**Work to complete**: Reproduce word for word the lines between those holding "(∀ g, is_Some (groups g)) →" and "- intros (g", inclusive, and nothing else from the data below.

Data entries
>>
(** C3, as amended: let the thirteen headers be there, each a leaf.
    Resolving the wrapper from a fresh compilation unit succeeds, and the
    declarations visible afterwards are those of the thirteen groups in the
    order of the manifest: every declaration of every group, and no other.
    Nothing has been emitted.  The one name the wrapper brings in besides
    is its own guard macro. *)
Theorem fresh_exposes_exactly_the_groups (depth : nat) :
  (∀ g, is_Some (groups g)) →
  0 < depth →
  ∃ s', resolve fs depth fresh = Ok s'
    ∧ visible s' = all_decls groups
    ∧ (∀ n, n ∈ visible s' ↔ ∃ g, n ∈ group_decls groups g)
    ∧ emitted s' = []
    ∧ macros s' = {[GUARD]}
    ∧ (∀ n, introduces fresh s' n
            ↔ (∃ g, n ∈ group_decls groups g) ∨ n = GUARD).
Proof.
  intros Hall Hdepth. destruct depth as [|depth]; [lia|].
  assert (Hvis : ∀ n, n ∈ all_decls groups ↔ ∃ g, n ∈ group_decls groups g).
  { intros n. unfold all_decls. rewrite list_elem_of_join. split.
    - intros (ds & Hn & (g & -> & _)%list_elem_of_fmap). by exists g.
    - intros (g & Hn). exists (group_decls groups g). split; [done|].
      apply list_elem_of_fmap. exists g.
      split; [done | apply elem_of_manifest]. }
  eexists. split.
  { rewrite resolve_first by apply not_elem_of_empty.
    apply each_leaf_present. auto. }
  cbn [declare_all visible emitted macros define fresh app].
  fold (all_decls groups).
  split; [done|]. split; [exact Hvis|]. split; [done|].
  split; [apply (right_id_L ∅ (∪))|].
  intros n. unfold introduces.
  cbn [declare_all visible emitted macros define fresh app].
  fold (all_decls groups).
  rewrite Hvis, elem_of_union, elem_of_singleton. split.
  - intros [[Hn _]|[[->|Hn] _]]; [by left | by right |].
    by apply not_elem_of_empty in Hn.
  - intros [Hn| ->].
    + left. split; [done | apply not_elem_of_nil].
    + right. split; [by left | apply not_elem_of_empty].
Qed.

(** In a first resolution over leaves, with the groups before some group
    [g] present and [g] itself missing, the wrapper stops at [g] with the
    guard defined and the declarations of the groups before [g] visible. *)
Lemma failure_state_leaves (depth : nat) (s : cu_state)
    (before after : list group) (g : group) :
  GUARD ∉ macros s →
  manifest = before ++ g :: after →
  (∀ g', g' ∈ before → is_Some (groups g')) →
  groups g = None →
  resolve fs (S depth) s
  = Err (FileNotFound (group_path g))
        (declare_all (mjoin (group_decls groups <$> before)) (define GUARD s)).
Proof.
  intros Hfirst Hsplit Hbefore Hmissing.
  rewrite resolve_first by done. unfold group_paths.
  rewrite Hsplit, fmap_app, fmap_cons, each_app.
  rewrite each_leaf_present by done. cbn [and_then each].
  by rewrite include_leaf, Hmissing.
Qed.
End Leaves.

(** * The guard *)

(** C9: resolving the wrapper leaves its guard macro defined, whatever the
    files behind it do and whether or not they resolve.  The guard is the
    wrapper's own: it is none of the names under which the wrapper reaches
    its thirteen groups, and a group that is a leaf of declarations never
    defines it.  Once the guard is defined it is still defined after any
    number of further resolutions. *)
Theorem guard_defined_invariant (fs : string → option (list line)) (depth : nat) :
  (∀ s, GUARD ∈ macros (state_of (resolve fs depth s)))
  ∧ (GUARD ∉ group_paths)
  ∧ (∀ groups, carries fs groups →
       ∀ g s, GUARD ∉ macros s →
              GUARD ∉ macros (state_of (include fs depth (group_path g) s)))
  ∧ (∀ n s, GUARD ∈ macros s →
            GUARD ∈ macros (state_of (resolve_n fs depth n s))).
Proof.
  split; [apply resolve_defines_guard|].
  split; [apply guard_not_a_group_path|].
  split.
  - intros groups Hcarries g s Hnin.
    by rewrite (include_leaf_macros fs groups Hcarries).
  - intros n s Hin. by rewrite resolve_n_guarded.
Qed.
<<
>>
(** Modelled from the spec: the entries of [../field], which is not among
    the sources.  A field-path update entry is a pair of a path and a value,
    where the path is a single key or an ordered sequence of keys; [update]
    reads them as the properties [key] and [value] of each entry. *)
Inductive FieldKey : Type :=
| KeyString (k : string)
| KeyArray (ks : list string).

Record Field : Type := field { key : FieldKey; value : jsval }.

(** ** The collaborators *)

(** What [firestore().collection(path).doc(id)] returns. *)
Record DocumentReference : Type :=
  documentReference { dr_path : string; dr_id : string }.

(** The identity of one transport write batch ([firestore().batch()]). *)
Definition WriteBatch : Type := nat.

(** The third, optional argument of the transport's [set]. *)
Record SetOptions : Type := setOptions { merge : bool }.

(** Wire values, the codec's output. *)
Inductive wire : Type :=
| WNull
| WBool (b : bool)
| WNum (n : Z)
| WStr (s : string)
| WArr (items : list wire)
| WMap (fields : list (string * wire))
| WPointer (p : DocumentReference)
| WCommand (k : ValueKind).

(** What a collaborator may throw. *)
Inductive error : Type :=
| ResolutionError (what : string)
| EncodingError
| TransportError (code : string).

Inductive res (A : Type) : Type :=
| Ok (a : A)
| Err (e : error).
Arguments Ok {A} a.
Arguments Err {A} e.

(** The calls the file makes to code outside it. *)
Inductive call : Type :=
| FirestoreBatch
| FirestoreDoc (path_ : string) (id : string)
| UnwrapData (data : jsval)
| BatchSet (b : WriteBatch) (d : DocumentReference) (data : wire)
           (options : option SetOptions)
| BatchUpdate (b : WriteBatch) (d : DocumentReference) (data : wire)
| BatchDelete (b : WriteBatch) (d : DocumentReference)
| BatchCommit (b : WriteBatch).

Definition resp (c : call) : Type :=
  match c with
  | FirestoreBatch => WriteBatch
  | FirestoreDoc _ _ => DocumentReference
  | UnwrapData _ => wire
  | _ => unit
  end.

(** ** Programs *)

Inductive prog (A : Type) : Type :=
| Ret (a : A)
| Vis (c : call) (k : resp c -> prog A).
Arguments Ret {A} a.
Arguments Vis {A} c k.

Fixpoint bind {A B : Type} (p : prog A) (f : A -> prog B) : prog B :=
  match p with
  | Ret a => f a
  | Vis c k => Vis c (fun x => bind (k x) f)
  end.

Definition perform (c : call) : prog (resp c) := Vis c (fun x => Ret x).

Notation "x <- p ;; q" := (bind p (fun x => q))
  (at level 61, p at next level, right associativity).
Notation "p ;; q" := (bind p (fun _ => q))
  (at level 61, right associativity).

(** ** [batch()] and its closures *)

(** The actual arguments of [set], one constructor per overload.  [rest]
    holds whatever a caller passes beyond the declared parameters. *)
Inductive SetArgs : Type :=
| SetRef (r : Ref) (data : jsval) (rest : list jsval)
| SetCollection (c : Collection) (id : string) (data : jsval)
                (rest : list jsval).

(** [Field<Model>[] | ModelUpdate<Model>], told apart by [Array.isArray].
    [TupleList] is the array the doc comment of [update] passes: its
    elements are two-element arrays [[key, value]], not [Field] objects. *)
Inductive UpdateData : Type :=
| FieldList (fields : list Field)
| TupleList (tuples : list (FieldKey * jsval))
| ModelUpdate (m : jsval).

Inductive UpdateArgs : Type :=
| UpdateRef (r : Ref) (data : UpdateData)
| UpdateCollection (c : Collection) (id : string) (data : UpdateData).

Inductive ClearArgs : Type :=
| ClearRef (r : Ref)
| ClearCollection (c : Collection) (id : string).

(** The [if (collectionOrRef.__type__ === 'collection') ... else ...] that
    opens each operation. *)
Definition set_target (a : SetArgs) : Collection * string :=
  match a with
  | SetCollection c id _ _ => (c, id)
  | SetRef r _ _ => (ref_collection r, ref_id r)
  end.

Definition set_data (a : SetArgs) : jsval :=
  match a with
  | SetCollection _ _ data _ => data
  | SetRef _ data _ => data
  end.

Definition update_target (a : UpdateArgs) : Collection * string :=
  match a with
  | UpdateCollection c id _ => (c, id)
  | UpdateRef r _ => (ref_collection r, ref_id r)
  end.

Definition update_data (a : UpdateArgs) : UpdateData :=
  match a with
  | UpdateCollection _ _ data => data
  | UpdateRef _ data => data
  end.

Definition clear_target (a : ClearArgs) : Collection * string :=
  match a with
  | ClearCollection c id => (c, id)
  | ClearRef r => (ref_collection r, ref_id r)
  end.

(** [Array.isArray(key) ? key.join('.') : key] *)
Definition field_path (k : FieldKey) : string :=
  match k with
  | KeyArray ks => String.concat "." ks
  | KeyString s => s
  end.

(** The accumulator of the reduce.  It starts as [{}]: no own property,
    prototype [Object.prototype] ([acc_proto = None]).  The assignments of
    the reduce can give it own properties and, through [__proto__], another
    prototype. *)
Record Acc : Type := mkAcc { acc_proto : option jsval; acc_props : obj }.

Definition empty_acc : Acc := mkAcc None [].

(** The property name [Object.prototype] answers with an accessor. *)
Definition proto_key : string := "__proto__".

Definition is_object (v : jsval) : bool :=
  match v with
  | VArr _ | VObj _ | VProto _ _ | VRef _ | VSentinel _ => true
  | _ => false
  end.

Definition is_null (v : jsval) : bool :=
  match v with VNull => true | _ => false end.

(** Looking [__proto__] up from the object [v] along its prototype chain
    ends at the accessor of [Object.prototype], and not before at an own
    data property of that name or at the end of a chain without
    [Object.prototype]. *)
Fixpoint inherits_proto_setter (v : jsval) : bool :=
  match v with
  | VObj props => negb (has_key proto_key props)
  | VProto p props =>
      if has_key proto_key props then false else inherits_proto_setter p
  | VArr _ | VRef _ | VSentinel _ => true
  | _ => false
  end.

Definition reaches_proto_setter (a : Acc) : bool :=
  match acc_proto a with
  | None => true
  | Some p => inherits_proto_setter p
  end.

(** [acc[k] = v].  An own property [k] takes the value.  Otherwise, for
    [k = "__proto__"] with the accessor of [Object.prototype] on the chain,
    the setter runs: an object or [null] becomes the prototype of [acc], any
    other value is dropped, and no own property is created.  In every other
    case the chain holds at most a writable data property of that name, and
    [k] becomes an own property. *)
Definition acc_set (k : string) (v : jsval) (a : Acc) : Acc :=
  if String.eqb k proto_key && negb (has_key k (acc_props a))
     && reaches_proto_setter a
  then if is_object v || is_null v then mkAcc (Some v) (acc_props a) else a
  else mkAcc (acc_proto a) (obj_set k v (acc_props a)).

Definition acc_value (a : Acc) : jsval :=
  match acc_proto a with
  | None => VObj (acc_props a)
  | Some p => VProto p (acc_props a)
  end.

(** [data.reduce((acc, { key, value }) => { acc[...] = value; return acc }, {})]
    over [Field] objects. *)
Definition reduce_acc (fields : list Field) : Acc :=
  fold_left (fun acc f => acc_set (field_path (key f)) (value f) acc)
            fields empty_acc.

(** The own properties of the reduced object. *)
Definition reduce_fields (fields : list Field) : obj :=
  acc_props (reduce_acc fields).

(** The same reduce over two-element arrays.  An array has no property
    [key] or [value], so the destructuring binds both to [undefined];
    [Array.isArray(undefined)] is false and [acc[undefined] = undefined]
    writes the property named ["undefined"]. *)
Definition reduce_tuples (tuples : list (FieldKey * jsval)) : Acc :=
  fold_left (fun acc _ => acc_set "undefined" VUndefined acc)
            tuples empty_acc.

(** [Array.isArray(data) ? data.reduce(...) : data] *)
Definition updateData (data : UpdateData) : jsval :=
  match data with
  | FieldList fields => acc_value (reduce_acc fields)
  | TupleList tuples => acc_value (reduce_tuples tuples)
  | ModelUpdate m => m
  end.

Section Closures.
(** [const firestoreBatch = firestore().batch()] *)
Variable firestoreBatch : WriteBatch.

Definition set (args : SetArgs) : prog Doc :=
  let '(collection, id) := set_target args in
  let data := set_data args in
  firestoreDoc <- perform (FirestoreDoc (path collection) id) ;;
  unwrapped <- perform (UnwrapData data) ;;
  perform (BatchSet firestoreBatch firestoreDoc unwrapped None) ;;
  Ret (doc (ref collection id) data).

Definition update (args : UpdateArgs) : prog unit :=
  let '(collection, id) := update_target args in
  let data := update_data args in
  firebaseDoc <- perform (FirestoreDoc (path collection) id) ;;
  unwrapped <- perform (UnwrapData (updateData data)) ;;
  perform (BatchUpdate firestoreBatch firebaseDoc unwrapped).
<<
**Result for this task**:
  (∀ g, is_Some (groups g)) →
  0 < depth →
  ∃ s', resolve fs depth fresh = Ok s'
    ∧ visible s' = all_decls groups
    ∧ (∀ n, n ∈ visible s' ↔ ∃ g, n ∈ group_decls groups g)
    ∧ emitted s' = []
    ∧ macros s' = {[GUARD]}
    ∧ (∀ n, introduces fresh s' n
            ↔ (∃ g, n ∈ group_decls groups g) ∨ n = GUARD).
Proof.
  intros Hall Hdepth. destruct depth as [|depth]; [lia|].
  assert (Hvis : ∀ n, n ∈ all_decls groups ↔ ∃ g, n ∈ group_decls groups g).
  { intros n. unfold all_decls. rewrite list_elem_of_join. split.
    - intros (ds & Hn & (g & -> & _)%list_elem_of_fmap). by exists g.
    - intros (g & Hn). exists (group_decls groups g). split; [done|].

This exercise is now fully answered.